Ida reiste ab. Der Weg nach Sankt Emri war nicht klein genug um so wie die schöne Wanderinn wünschte zu fuss unternommen zu werden; sie bekam einen Wagen. Sie bat um die Begleitung einer der Klosterjungfern, aber man antwortete, der Bischoff habe dieses verboten. Seine Macht ist immer noch gross genug, dachte Ida, als sie den Klosterberg hinabfuhr, und der Wagen in das Tal einlenkte, welches Sankt Nikola und Sankt Annen von einander trennte.

Sie erblickte in der Ferne einige Gewappnete, die gegen ihren Wagen daher zogen; ihre Anzahl war zu klein, ihr Wesen zu friedlich, als dass sie sich über diese Erscheinung hätte beunruhigen sollen. –

Sie kamen näher. Ida erkannte die Rüstung, die sie des vorigen Tages an den Reisigen des Erzbischoffs gesehen hatte. Ein kalter Schauer überfiel sie; so wenig ihrer Freunde, so schwach sie auch sein mochten, sie war doch eine einzelne Dame allemahl unfähig sich zu widersetzen, wenn hier Absichten auf sie statt haben sollten.

Einer von den Reutern, ein alter Mann mit einem ehrlichen Gesicht, nahte sich dem Wagen. Wir sind gesandt euch zur Begleitung zu dienen, sagte er.

Zur Begleitung? wiederholte sie, wohin? –

Wohin ihr gedenkt. Ins Kloster! –

Gewiss gewiss ins Kloster? fragte Ida Ich beschwöre euch, Alter, sagt mir die Wahrheit.

So wahr mir Gott helfe und die heilige Jungfrau! erwiderte er mit auf die Brust gelegter Hand, und einer Miene voll frommer Einfalt.

Ein ehrliches treuvolles Gesicht hat die Kraft, jeden Argwohn zu stillen. Ida glaubte, was man ihr sagte, und beruhigte sich. Auch hatte sie nicht Zeit lang über ihr Schicksal ungewiss zu sein, denn die Reise war eher geendigt als sie glaubte.
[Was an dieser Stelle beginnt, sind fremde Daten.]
(* ===== verification/Prelude.v ===== *)
(** * review-agent: a verification development (root)

    review-agent reviews pull requests with a language model: a GitHub Action, a CLI or a
    webhook server with a queue collects a pull request, the runner filters its diff, scans it
    for secrets, asks a provider, checks the answer against a schema and a URL allowlist,
    filters the findings and posts what is left. This library models the program's own logic in
    Rocq, from the TypeScript under src/packages/, and proves what makes it correct. Every
    definition is executable, and every property with a hypothesis has a witness: the property
    applied to concrete data ([..._witness]).

    ** Conventions

    A JavaScript string is a list of code units of the Latin-1 range ([str]); characters of the
    source outside that range (dashes, arrows, emoji in printed texts) are parameters. Counts are
    [Z] or [nat]; JavaScript numbers that are computed with (money, rates, scores, parsed options)
    are IEEE doubles ([JsNumber]). A parsed JSON value is a [json] ([JsonTree]) whose objects list
    their members in insertion order ([JsMap]); members named like those of every JavaScript object
    ([__proto__], [constructor], [toString]) are outside the model.

    Asynchronous code that can throw is [eff S E A], a function from a state to a result or a thrown
    value and the next state: [await] is the bind of the monad, [try]/[catch] is [tryCatch]. Code of
    third parties (the language model and its SDKs, GitHub's and AWS's clients, the database driver,
    SHA-256, HMAC, RSA and AES, JSON, YAML, date and URL parsing, the engine behind the operator's own
    regular expressions, files and child processes) is a parameter, and what a theorem needs of it is
    a named hypothesis. The database tables are data: a list of rows, a map, a set; a row policy is
    what a connection may see and write of them ([Tenancy]).

    ** Files

    Foundations
    - Prelude: this file; strings, the effect monad, tactics, the lemmas the others share.
    - JsNumber, NumberText: doubles; the language's readings of a number in a text, and [toFixed].
    - Json, JsMap, JsonTree, Codec: the JSON text of hashed objects; maps in insertion order; parsed
      values; the combinators of the schema library as readers, with the classes [Codec] and [Member]
      (a reader, its writer, and the values on which they are inverse) that the schemas instantiate.
    - Regex, Dates: regular expressions as languages with a matcher and a parser; days of [Date].

    The core and the runner (core/src, runner/src)
    - Review: findings, severities, [computeReviewEvent]. Errors, Retry: what is thrown; the loop that
      retries and its policies. Schema: the output schema, the persisted state and the URL allowlist.
    - Glob: globs translated by the source's own passes, equal to a direct reading of the glob.
      DiffFilter: splitting a diff, excluding files, printing it back.
    - Cost: the cost decision and the guard, over the class [CostCell] of a run's spend.
    - Gitleaks: the scanner in process, redaction, the external scanner's process, report and
      configuration file. Tools: the sandboxed file tools over a tree with symbolic links. AutoFetch:
      companion files within a budget. Untrusted, SystemPrompt: what the model is told.
    - InjectionDetector: untrusted blocks classified through a cache. SkillLoader: skill files.
    - Dedup: fingerprints, deduplication, the persisted state, resolution of feedback.
    - Incremental (core/src/incremental.ts): what follows the last reviewed commit.
    - Runner, Agent, AgentLemmas, AgentSpec, AgentFrame (runner/src/agent.ts, types.ts): the types, the
      review loop composed of the parts above, what a review guarantees, and what it leaves alone.
    - EvalRecorder: the event recorded after a review. Conversation: replies in review threads.
    - History (db/src/review-history.ts), Commands (server/src/utils/), Feedback
      (runner/src/feedback-writer.ts): the history table, the commands in comments, the writer that
      turns feedback into history and suppression rules.

    Configuration (config/src)
    - Config, Presets, ConfigLoad, OrgConfig: the schema with its defaults, bundled presets and their
      merge, the loader with the environment, the organisation's file and its cache.

    Providers (llm/src)
    - Llm, ProviderBase, Anthropic, OpenAI, Providers: types and prices, the shared driver, the seven
      providers and the dispatcher, against the contract the runner expects of a provider.

    Platforms (platform-github/src, platform-codecommit/src, core/src/vcs.ts)
    - Vcs: the interface an adapter implements, the path guard, the registry of platforms.
    - GithubAdapter, CodecommitAdapter: the two adapters over records of SDK calls.
    - StateComment: the hidden comment that carries the review state. AppAuth: installation tokens.

    Tables (db/src)
    - Tenancy: row policies. ReviewStateStore: the mirror of the review state. AuditChain: the hash
      chain, its appender, verifiers and retention. CostLedger: recorded calls and daily totals.
    - Byok, ByokSpec (core/src/kms, db/src/byok-store.ts, server/src/api/llm-keys.ts): customers' keys
      under an envelope, and the routes as a map from tenant and provider to a secret.

    The server (server/src)
    - Queue: the job message, the sender and the two consumers. Worker: the consumer's debounce and
      the clean-ups under advisory locks. Workspace: the files a review may see.
    - Webhook, WebhookSpec: the GitHub receiver with its middlewares over the server's tables.
    - Sns, SnsSpec, Codecommit, CodecommitSpec: signed notifications and the CodeCommit receiver.
    - Cursor, Dashboard, DashboardSpec: cursors, the REST API over its tables. GithubSetup: the
      installation redirects and the registration of repositories.

    The front ends (action/src, cli/src, web/src)
    - Action: inputs, skip rules, coordination, the review and its writes.
    - Cli, CliSpec: [review] and [dry-run]. Setup: [setup workspace], [config validate], [config
      presets list], [eval]. Maintenance: [suppression], [audit prune], [audit export]. Recover,
      Backfill: the recovery commands and the reaction backfill.
    - WebClient (web/src): the dashboard's requests, its mock server, its formats and forms.

    Evaluation (eval/scripts)
    - SeverityGate, CategoryGate: the two gates and the recording of a baseline. Judge: grading
      comments with a model and recording the score. EvalScripts: the shim that feeds the severity
      gate, the matrix, the measurement and its recording.

    ** How the parts interact

    [Agent.runReviewInner] calls, in order: the history and suppression readers, [DiffFilter] with
    [Glob], [Gitleaks] on the diff, [AutoFetch] through [Tools], [Untrusted], the provider inside
    [Runner.compose] of the injection guard and [Cost.createCostGuard], [Schema] on the answer (one
    retry), [Dedup], the confidence, ruleset and suppression filters, [Gitleaks] on the output, and
    [Review.computeReviewEvent]. [EvalRecorder.runReview] wraps it. Its provider is an arbitrary
    effect, and [Providers.createProvider] implements it.

    [Action.runAction] and [Cli.runReviewCommand] load the configuration ([ConfigLoad],
    [Presets], [SkillLoader]), choose the diff ([Incremental], [StateComment]), run the review and
    write through a [Vcs] record that the adapters implement. [Webhook.postWebhook] passes a signed,
    new delivery to [handleWebhook], which parses [Commands] and puts jobs on the queue;
    [Codecommit] does so behind [Sns]; [Queue.dequeue] and [Worker] take them off. The feedback path
    goes through [Commands], [Dedup.resolveFingerprint] and [Feedback.record] into [History], whose
    rows come back to the next review as learned facts, rejected fingerprints and suppressions;
    [Recover] and [Backfill] refill that table. The routes of [Byok], [Dashboard] and [GithubSetup]
    run in the transactions of [Tenancy].

    ** The theorems

    What is posted (AgentSpec): only findings of the model's own answer that passed every filter,
    never a secret the scanner finds; a refused, leaking or oversized diff never reaches the model,
    and every provider honours one contract (Providers). The front ends (Action, CliSpec): the pull
    request that was read is written only when nothing objected and the confirmation was answered
    with yes, and a dry run prints the findings the real one posts. The receivers (WebhookSpec,
    SnsSpec, CodecommitSpec): no effect without a signature, each delivery once while the record of
    it is kept, no command without write access, jobs only for what the payload itself names; a
    deleted message is a finished job (Queue). Feedback: enough rejections mute a finding, under the
    documented wiring. Conversation: replies that follow one another stay within the turn limit, and
    [c] that overlap pass it by at most [c - 1]. The adapters: a review is posted in order and stops
    at the first refused post (CodecommitAdapter), a token is the row's or the minting client's
    (AppAuth). Tables: two logs that verify and end in one hash record the same rows, unless they show
    where the hash collides or meets the genesis value (AuditChain), a prune keeps a log that verifies and an export is
    the tenant's rows by key (Maintenance), keys and repositories are maps (ByokSpec,
    DashboardSpec), pages cover a list once (DashboardSpec), recovery is idempotent and authorised
    (Recover), a cost total is the sum of the recorded calls. Confinement: the file tools, the
    workspace, the title in the envelope. Configuration: round trip of the schema, documented
    defaults, layers of presets, well-typed results, and [config validate] agrees with the loader
    where it answers (Setup). The browser (WebClient): filters survive the way to the
    server, the server's schemas accept what the forms let through, and a deletion is reported as
    failed although it was done. Evaluation: a recorded baseline passes its gate, every comment is
    accounted for, the gate reads what the shim prints. Beside these, each
    file proves the functional behaviour of its operations; where the code does something else than
    its comments or documents say, an [Example] or a theorem shows it.

    ** Fuel and bounds

    Loops over lists and strings are structural. [withRetry] recurses on the number of attempts
    left, tree walks on the tree; the regular expression matcher is structural on the string and its
    parser runs on the length of the text. A walk over a service's pages takes fuel and answers
    [None] when it is used up: [walk_chain] and [walk_pages] (CodecommitAdapter) and [backfill_ends]
    (Backfill) show that fuel beyond the number of pages never is, and [every_review_is_on_one_page]
    (DashboardSpec) that a reader who follows the cursors ends. The loops over arguments run on the
    length of [argv], which [enough_fuel] shows to be enough in each file.

    ** Not modelled

    - The React components of the dashboard (packages/web): markup, navigation, translations, the
      cache of queries. What they compute and send is in WebClient.
    - Process start-up and OpenTelemetry instruments (server/src/index.ts, otel.ts, metrics.ts).
    - The wiring of commander in cli/src/program.ts and the printing of the JSON schema: the parsing
      of a command line and the schema's text belong to libraries. The spawning of the eval suite.
    - In packages/eval: the fixtures and the scripts that check their directories. The order in
      which the schema library prints an object's members is a parameter where a script prints one.
    - SQL text: a query is modelled by what it does to the table. Real time and the interleaving of
      concurrent requests: a handler runs from start to end, with the database's own atomic
      statements as steps; where a race matters (the delivery table, the turns of a conversation, the
      advisory locks, the queue's visibility, the appends to the audit log) the steps are explicit.
    - A file system beyond names and contents: the tools see a tree with links and error codes, a
      write of [audit export] may stop in the middle; permissions and other processes are not state.

    What remains of the program beyond this list is the glue between the parts. *)

From Stdlib Require Export Ascii ZArith Lia.
From stdpp Require Export base list strings gmap pretty.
Der Weg nach Sankt Emri war weit, und gleichwohl hörte sie, dass einer ihrer Begleiter sagte: Wir sind bald an Ort und Stelle, dort unten erheben sich schon die Klostermauern.

Ida beugte sich heraus und sah die Spitzen von Sankt Annen. Wohin bringt ihr mich! schrie sie, – Ins Annenkloster, wir habens euch schon gesagt. – Ich verlange nach Sankt Emri! dazu haben wir keinen Befehl! –

Ida wollte aus dem Wagen springen, der Alte, mit welchem sie anfangs sprach, hielt sie zurück. Sie schalt ihn einen Verräter, ohne zu bedenken, dass sie ihn nicht nach dem Namen des Klosters gefragt habe, und denselben also auch nicht hatte erfahren können. – Der Alte beteuerte, dass er ihr ihn nicht absichtlich verschwiegen habe. Warum hätte ich es tun sollen? sagte er, ihr waret doch in unserer Gewalt und mustet dahin folgen, wohin es uns befohlen war, euch zu begleiten.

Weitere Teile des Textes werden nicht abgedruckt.